[Stored items]

____

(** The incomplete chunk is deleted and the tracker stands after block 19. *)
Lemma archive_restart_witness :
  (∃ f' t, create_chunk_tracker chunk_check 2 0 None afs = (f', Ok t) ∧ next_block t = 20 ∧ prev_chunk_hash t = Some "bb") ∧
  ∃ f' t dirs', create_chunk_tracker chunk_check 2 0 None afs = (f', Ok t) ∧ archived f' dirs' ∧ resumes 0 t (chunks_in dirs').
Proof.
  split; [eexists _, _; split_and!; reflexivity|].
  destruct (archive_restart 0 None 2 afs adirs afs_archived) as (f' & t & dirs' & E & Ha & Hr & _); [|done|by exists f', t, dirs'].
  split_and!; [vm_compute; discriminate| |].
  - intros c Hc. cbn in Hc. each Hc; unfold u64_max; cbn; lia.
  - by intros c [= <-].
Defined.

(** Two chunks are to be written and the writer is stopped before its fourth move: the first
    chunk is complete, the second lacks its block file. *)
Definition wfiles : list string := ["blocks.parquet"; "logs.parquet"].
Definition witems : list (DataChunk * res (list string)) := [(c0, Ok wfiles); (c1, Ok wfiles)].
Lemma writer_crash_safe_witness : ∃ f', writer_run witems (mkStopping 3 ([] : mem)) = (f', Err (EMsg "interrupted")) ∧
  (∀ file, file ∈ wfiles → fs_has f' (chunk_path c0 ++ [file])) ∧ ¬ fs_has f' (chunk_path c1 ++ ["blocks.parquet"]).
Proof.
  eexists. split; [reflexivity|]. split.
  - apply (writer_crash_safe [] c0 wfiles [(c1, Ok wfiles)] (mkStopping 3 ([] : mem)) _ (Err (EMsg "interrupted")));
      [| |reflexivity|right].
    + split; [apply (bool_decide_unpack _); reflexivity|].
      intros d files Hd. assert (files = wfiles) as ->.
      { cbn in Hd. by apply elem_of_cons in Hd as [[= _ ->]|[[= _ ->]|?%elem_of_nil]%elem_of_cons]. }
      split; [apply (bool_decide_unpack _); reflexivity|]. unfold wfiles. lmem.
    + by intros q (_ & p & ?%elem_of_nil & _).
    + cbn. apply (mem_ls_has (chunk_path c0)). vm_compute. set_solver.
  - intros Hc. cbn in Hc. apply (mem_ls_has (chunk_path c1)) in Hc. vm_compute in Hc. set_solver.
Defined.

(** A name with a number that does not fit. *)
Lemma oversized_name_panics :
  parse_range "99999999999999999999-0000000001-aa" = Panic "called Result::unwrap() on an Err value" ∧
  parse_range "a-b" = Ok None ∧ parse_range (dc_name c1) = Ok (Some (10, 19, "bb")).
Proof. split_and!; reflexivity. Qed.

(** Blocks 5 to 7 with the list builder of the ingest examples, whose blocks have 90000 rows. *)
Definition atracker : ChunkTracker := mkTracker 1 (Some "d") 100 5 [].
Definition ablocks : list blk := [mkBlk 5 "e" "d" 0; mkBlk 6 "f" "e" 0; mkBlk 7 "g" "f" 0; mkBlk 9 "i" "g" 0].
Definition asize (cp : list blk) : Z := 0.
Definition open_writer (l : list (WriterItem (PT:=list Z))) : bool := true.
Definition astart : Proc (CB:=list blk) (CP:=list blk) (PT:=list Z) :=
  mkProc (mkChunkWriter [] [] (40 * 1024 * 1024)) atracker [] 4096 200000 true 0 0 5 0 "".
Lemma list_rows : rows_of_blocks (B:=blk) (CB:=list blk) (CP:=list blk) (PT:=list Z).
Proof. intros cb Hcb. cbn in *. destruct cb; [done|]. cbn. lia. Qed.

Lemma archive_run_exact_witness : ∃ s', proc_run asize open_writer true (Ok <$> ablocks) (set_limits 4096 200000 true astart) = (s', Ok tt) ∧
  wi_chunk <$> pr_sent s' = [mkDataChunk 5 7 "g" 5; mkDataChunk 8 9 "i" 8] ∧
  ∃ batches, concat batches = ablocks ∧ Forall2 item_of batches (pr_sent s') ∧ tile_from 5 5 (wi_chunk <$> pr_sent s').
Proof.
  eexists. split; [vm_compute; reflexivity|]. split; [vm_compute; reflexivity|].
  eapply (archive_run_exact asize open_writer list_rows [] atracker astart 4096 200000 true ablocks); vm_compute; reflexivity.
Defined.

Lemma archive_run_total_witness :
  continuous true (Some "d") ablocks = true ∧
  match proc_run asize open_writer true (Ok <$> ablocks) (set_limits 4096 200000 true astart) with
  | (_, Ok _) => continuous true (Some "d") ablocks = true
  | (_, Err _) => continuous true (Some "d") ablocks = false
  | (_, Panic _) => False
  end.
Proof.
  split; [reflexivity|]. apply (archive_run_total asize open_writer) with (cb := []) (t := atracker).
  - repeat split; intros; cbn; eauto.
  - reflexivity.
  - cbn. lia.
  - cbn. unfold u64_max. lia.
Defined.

____

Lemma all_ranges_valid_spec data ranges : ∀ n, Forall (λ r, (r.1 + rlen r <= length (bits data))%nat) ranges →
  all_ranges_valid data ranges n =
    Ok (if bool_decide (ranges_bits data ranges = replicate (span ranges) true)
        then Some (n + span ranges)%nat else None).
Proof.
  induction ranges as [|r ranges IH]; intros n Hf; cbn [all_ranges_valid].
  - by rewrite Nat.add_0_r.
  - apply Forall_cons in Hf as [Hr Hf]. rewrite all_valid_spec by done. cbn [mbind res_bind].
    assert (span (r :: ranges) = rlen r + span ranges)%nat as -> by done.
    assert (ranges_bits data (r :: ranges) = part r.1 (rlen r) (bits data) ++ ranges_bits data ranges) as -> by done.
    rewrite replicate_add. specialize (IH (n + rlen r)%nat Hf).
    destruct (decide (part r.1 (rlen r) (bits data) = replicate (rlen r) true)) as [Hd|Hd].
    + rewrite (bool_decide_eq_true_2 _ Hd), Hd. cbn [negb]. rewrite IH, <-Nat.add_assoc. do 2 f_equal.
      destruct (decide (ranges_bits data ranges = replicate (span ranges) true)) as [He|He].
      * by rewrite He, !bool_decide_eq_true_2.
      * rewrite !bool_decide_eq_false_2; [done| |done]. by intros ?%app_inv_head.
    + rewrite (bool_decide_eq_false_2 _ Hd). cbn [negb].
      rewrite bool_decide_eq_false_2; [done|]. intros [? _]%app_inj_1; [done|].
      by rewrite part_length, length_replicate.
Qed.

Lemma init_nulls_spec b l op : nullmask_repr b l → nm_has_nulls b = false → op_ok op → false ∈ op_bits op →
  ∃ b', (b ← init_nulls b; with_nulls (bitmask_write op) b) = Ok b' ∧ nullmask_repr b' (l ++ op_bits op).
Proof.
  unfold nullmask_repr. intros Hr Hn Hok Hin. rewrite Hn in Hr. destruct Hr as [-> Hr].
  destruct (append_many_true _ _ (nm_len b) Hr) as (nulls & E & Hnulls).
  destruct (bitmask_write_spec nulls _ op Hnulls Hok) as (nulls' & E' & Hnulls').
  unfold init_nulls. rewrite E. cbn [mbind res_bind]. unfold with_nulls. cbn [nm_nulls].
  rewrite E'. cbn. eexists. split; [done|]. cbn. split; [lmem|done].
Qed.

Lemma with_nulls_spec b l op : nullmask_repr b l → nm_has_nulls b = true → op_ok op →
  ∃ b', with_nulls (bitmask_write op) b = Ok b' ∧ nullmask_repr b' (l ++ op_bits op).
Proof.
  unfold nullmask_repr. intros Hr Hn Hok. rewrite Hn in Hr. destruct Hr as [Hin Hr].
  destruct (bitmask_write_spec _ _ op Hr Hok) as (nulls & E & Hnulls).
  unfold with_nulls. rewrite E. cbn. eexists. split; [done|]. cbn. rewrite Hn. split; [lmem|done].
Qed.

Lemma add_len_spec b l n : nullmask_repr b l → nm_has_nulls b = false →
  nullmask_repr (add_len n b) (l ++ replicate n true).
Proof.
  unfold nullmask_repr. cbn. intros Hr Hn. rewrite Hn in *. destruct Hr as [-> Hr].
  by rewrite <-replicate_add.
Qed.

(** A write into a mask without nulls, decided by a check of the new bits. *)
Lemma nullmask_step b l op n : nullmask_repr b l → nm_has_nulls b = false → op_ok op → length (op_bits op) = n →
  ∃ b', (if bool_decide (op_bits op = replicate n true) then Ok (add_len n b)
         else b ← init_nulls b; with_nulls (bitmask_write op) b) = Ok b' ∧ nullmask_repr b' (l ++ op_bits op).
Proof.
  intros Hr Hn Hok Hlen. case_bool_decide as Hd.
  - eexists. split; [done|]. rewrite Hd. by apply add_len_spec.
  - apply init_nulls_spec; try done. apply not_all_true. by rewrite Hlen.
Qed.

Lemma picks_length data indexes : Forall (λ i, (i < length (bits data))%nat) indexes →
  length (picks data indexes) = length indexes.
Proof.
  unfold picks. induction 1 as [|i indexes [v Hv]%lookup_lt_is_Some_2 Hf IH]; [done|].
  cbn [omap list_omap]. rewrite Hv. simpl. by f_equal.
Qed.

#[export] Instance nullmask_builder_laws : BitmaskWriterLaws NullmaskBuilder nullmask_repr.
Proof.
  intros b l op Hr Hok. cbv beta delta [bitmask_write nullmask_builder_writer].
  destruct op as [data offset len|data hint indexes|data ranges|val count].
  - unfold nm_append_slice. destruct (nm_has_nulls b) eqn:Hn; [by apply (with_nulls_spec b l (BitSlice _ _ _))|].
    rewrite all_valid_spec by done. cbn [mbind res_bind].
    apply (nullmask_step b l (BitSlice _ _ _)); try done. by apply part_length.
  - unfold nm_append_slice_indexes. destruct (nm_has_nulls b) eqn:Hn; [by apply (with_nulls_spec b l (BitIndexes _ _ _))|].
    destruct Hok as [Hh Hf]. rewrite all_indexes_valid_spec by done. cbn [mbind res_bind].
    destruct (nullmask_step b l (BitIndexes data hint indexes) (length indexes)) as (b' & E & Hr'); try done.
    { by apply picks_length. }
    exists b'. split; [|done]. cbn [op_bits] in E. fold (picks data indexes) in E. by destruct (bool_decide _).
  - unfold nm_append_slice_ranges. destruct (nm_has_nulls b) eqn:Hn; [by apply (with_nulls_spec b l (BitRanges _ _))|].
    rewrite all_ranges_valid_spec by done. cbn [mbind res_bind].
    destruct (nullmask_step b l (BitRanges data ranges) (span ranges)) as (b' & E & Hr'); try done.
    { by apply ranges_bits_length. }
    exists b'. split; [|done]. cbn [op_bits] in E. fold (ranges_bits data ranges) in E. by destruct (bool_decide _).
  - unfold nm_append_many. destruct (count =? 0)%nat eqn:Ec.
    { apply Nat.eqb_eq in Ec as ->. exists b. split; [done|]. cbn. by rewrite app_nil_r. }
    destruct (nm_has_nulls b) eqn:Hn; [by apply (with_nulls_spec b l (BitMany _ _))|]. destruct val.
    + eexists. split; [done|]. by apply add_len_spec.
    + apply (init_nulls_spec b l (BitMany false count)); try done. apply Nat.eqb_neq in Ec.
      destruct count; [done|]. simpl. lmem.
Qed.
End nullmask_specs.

____

From the records above, retype only the lines starting at the line that contains "(** The incomplete" and ending at the line that contains "(∃ f' t, create_chunk_tracker", both included.

(** The incomplete chunk is deleted and the tracker stands after block 19. *)
Lemma archive_restart_witness :
  (∃ f' t, create_chunk_tracker chunk_check 2 0 None afs = (f', Ok t) ∧ next_block t = 20 ∧ prev_chunk_hash t = Some "bb") ∧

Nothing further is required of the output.